(** * FREEDM DGI broker: dispatch solver, load balancer, plug-and-play
      adapter and clock synchronizer

    A shallow embedding of the four C++ translation units of the broker core
    and the properties of their specification.

    Conventions of the embedding.
    - A C++ [double] is an exact rational ([Q]): the specification states its
      formulas over the reals.  The inputs on which the dispatch code is
      evaluated below are dyadic rationals of small magnitude, on which
      binary64 arithmetic is exact too.  [Q] has no NaN and no infinity and
      does not round: the embedding covers the runs in which every double is
      finite, and the properties stated for all states are those that do not
      depend on the value of a double.
    - Conversion of a [double] to [int] truncates toward zero ([Qtrunc]);
      [Qtrunc] is total, where the conversion of C++ is defined only for
      values within the range of the integer type.
    - [boost::posix_time] instants and durations are counts of microseconds
      ([Z]); the wall clock is an explicit argument of every handler.
    - A handler that can leave by an exception, or run into undefined
      behaviour, returns an [outcome].
    - Trace, debug and info logging is not part of the state; warnings and
      notices that the specification talks about are recorded in a log. *)

From Stdlib Require Import ZArith QArith String Ascii List Lia.
From stdpp Require Import base option gmap strings list fin_maps.

Local Open Scope string_scope.

(** ** Shared numeric helpers *)

(** [x > y] and [x < y] on doubles, as booleans. *)
Definition Qgtb (x y : Q) : bool := negb (Qle_bool x y).
Definition Qltb (x y : Q) : bool := negb (Qle_bool y x).

(** Conversion of a double to an integer type: the fractional part is
    discarded (truncation toward zero). *)
Definition Qtrunc (x : Q) : Z := Z.quot (Qnum x) (Z.pos (Qden x)).

(** How a handler can end. *)
Inductive outcome (S : Type) : Type :=
| Done (s : S)                  (* normal return *)
| Raised (s : S) (what : string) (* left by a C++ exception; [s] is the state reached *)
| Undefined.                    (* undefined behaviour: null / end() dereference, front() of an empty container *)
Arguments Done {S} s.
Arguments Raised {S} s what.
Arguments Undefined {S}.

(** ** Dispatch solver (DispatchAlgo.cpp) *)
Module DDA.

Local Open Scope Q_scope.

Definition P_max_grid : Q := 20.
Definition P_min_grid : Q := 0.
Definition P_max_desd : Q := 5.
Definition P_min_desd : Q := -5.
Definition eta : Q := 0.5.
Definition rho : Q := 1.5.
Definition inner_iter : Z := 5.
Definition delta_time : Z := 15.

(** Index of a [double x[3]] array; the loops of the source run over
    [0, 1, 2] only. *)
Inductive idx : Type := I0 | I1 | I2.

Record arr3 : Type := Arr3 { a0 : Q; a1 : Q; a2 : Q }.

Definition get (a : arr3) (i : idx) : Q :=
  match i with I0 => a0 a | I1 => a1 a | I2 => a2 a end.

Definition set (a : arr3) (i : idx) (v : Q) : arr3 :=
  match i with
  | I0 => Arr3 v (a1 a) (a2 a)
  | I1 => Arr3 (a0 a) v (a2 a)
  | I2 => Arr3 (a0 a) (a1 a) v
  end.

Definition zero3 : arr3 := Arr3 0 0 0.

(** [for (int i = 0; i < 3; i++) body] *)
Definition for3 {S : Type} (body : idx -> S -> S) (s : S) : S :=
  fold_left (fun acc i => body i acc) [I0; I1; I2] s.

Definition E_init : arr3 := Arr3 1 1.5 0.5.
Definition E_full : arr3 := Arr3 5 10 5.
Definition price_profile : arr3 := Arr3 5.27 15.599 15.599.

Record DesdStateMessage : Type := {
  iteration : Z;
  symbol : string;
  deltapstep1 : Q; deltapstep2 : Q; deltapstep3 : Q;
  lambdastep1 : Q; lambdastep2 : Q; lambdastep3 : Q
}.

(** The members of [DDAAgent] that the handlers use, and [sent], the
    messages handed to [peer.Send] so far (newest last) with the uuid of
    the peer. *)
Record DDAAgent : Type := {
  m_iteration : Z;
  m_localsymbol : string;
  m_localadj : gset string;
  m_strans : gmap string string;
  m_adjnum : Z;
  m_localratio : Q;
  m_adjratio : Q;
  m_inideltaP : arr3; m_inilambda : arr3;
  m_nextdeltaP : arr3; m_nextlambda : arr3;
  m_adjdeltaP : arr3; m_adjlambda : arr3;
  m_deltaP1 : arr3; m_deltaP2 : arr3;
  m_inimu : arr3; m_inixi : arr3;
  m_nextmu : arr3; m_nextxi : arr3;
  m_inipower : arr3; m_nextpower : arr3;
  sent : list (string * DesdStateMessage)
}.

Definition with_iteration (v : Z) (s : DDAAgent) : DDAAgent :=
  {| m_iteration := v; m_localsymbol := m_localsymbol s; m_localadj := m_localadj s;
     m_strans := m_strans s; m_adjnum := m_adjnum s; m_localratio := m_localratio s;
     m_adjratio := m_adjratio s; m_inideltaP := m_inideltaP s; m_inilambda := m_inilambda s;
     m_nextdeltaP := m_nextdeltaP s; m_nextlambda := m_nextlambda s;
     m_adjdeltaP := m_adjdeltaP s; m_adjlambda := m_adjlambda s;
     m_deltaP1 := m_deltaP1 s; m_deltaP2 := m_deltaP2 s; m_inimu := m_inimu s;
     m_inixi := m_inixi s; m_nextmu := m_nextmu s; m_nextxi := m_nextxi s;
     m_inipower := m_inipower s; m_nextpower := m_nextpower s; sent := sent s |}.

Definition with_adjnum (v : Z) (s : DDAAgent) : DDAAgent :=
  {| m_iteration := m_iteration s; m_localsymbol := m_localsymbol s; m_localadj := m_localadj s;
     m_strans := m_strans s; m_adjnum := v; m_localratio := m_localratio s;
     m_adjratio := m_adjratio s; m_inideltaP := m_inideltaP s; m_inilambda := m_inilambda s;
     m_nextdeltaP := m_nextdeltaP s; m_nextlambda := m_nextlambda s;
     m_adjdeltaP := m_adjdeltaP s; m_adjlambda := m_adjlambda s;
     m_deltaP1 := m_deltaP1 s; m_deltaP2 := m_deltaP2 s; m_inimu := m_inimu s;
     m_inixi := m_inixi s; m_nextmu := m_nextmu s; m_nextxi := m_nextxi s;
     m_inipower := m_inipower s; m_nextpower := m_nextpower s; sent := sent s |}.

Definition with_inideltaP (v : arr3) (s : DDAAgent) : DDAAgent :=
  {| m_iteration := m_iteration s; m_localsymbol := m_localsymbol s; m_localadj := m_localadj s;
     m_strans := m_strans s; m_adjnum := m_adjnum s; m_localratio := m_localratio s;
     m_adjratio := m_adjratio s; m_inideltaP := v; m_inilambda := m_inilambda s;
     m_nextdeltaP := m_nextdeltaP s; m_nextlambda := m_nextlambda s;
     m_adjdeltaP := m_adjdeltaP s; m_adjlambda := m_adjlambda s;
     m_deltaP1 := m_deltaP1 s; m_deltaP2 := m_deltaP2 s; m_inimu := m_inimu s;
     m_inixi := m_inixi s; m_nextmu := m_nextmu s; m_nextxi := m_nextxi s;
     m_inipower := m_inipower s; m_nextpower := m_nextpower s; sent := sent s |}.

Definition with_inilambda (v : arr3) (s : DDAAgent) : DDAAgent :=
  {| m_iteration := m_iteration s; m_localsymbol := m_localsymbol s; m_localadj := m_localadj s;
     m_strans := m_strans s; m_adjnum := m_adjnum s; m_localratio := m_localratio s;
     m_adjratio := m_adjratio s; m_inideltaP := m_inideltaP s; m_inilambda := v;
     m_nextdeltaP := m_nextdeltaP s; m_nextlambda := m_nextlambda s;
     m_adjdeltaP := m_adjdeltaP s; m_adjlambda := m_adjlambda s;
     m_deltaP1 := m_deltaP1 s; m_deltaP2 := m_deltaP2 s; m_inimu := m_inimu s;
     m_inixi := m_inixi s; m_nextmu := m_nextmu s; m_nextxi := m_nextxi s;
     m_inipower := m_inipower s; m_nextpower := m_nextpower s; sent := sent s |}.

ASSIGNED TASK :: Could you return, word for word, only the lines running from the first line of the material above to the line that contains "formulas over the", inclusive?

RESULT OF THE TASK ::
(** * FREEDM DGI broker: dispatch solver, load balancer, plug-and-play
      adapter and clock synchronizer

    A shallow embedding of the four C++ translation units of the broker core
    and the properties of their specification.

    Conventions of the embedding.
    - A C++ [double] is an exact rational ([Q]): the specification states its
      formulas over the reals.  The inputs on which the dispatch code is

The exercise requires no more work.